§ **WORK TO BE COMPLETED**
Copy the lines below that contain "Fixpoint".

/---

(** ** Running a command

    The string [lsh_cwd] is passed and returned. *)
Definition lsh_try_exec (file : list Z) (argv : list (list Z)) : prog unit :=
  if (LSH_TOK_BUFSIZE <=? length argv)%nat then undefined "argv: no null at the end"
  else
    match strchr file 47 with
    | None =>
        call (Exec file argv) ;;
        buf ← strcpy 127 file ;
        call (Exec (47 :: buf) argv) ;;
        mret tt
    | Some _ => call (Exec file argv) ;; mret tt
    end.

Definition lsh_cd (cwd : list Z) (cmd : cmd) : prog (list Z) :=
  match left cmd !! 1%nat with
  | None => printf 2 "lsh: expected argument to \042cd\042\n" [] ;; mret cwd
  | Some dir =>
      r ← call (Chdir dir) ;
      if r <? 0 then printf 2 "lsh: cannot change directory to %s\n" [PStr dir] ;; mret cwd
      else mret (lsh_normalize_path cwd dir)
  end.

Definition lsh_pwd (cwd : list Z) (cmd : cmd) : prog (list Z) := printf 1 "%s\n" [PStr cwd] ;; mret cwd.

Definition builtin_str : list (list Z) := [lit "cd"; lit "pwd"; lit "help"; lit "exit"].

Fixpoint lsh_help_names (names : list (list Z)) : prog unit :=
  match names with
  | [] => mret tt
  | n :: names' => printf 1 "  %s\n" [PStr n] ;; lsh_help_names names'
  end.

Definition lsh_help (cwd : list Z) (cmd : cmd) : prog (list Z) :=
  printf 1 "xv6 LSH\n" [] ;;
  printf 1 "Type program names and arguments, and hit enter.\n" [] ;;
  printf 1 "The following are built in:\n" [] ;;
  lsh_help_names builtin_str ;;
  mret cwd.

Definition lsh_exit (cwd : list Z) (cmd : cmd) : prog (list Z) := exit.

Definition builtin_func : list (list Z -> cmd -> prog (list Z)) := [lsh_cd; lsh_pwd; lsh_help; lsh_exit].

(** What each child ends with. *)
Definition run (argv : list (list Z)) : prog unit :=
  match argv with
  | [] => undefined "argv[0] is null"
  | file :: _ =>
      lsh_try_exec file argv ;;
      printf 2 "lsh: exec %s 失败\n" [PStr file] ;;
      exit
  end.

(** The [switch] for commands that are not built in. *)
Definition lsh_run (cmd : cmd) : prog unit :=
  match type cmd with
  | EXEC =>
      pid ← call Fork ;
      (if pid =? 0 then run (left cmd) else mret tt) ;;
      call Wait ;;
      mret tt
  | REDIN =>
      pid ← call Fork ;
      (if pid =? 0 then
         call (Close 0) ;;
         match right cmd with
         | [] => undefined "open: null path"
         | file :: _ =>
             fd ← call (Open file O_RDONLY) ;
             if fd <? 0 then printf 2 "lsh: 无法打开文件 %s\n" [PStr file] ;; exit
             else run (left cmd)
         end
       else mret tt) ;;
      call Wait ;;
      mret tt
  | REDOUT =>
      pid ← call Fork ;
      (if pid =? 0 then
         call (Close 1) ;;
         match right cmd with
         | [] => undefined "open: null path"
         | file :: _ =>
             fd ← call (Open file (Z.lor O_WRONLY O_CREATE)) ;
             if fd <? 0 then printf 2 "lsh: 无法创建文件 %s\n" [PStr file] ;; exit
             else run (left cmd)
         end
       else mret tt) ;;
      call Wait ;;
      mret tt
  | PIPE =>
      r ← call Pipe ;
      let '(ok, (p0, p1)) := r in
      if ok <? 0 then printf 2 "lsh: 管道创建失败\n" []
      else
        pid ← call Fork ;
        (if pid =? 0 then call (Close 1) ;; call (Dup p1) ;; call (Close p0) ;; call (Close p1) ;; run (left cmd) else mret tt) ;;
        pid ← call Fork ;
        (if pid =? 0 then call (Close 0) ;; call (Dup p0) ;; call (Close p0) ;; call (Close p1) ;; run (right cmd) else mret tt) ;;
        call (Close p0) ;;
        call (Close p1) ;;
        call Wait ;;
        call Wait ;;
        mret tt
  end.

(** The loop over the built-in commands. *)
Fixpoint builtin (names : list (list Z)) (funcs : list (list Z -> cmd -> prog (list Z))) (name : list Z) : option (list Z -> cmd -> prog (list Z)) :=
  match names, funcs with
  | n :: names', f :: funcs' => if strcmp name n =? 0 then Some f else builtin names' funcs' name
  | _, _ => None
  end.

Definition lsh_execute (cwd : list Z) (cmd : cmd) : prog (list Z) :=
  match left cmd with
  | [] => undefined "strcmp: null"
  | name :: _ =>
      match builtin builtin_str builtin_func name with
      | Some f => f cwd cmd
      | None => lsh_run cmd ;; mret cwd
      end
  end.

\---

§ **SOLUTION BELOW**
Fixpoint lsh_help_names (names : list (list Z)) : prog unit :=
Fixpoint builtin (names : list (list Z)) (funcs : list (list Z -> cmd -> prog (list Z))) (name : list Z) : option (list Z -> cmd -> prog (list Z)) :=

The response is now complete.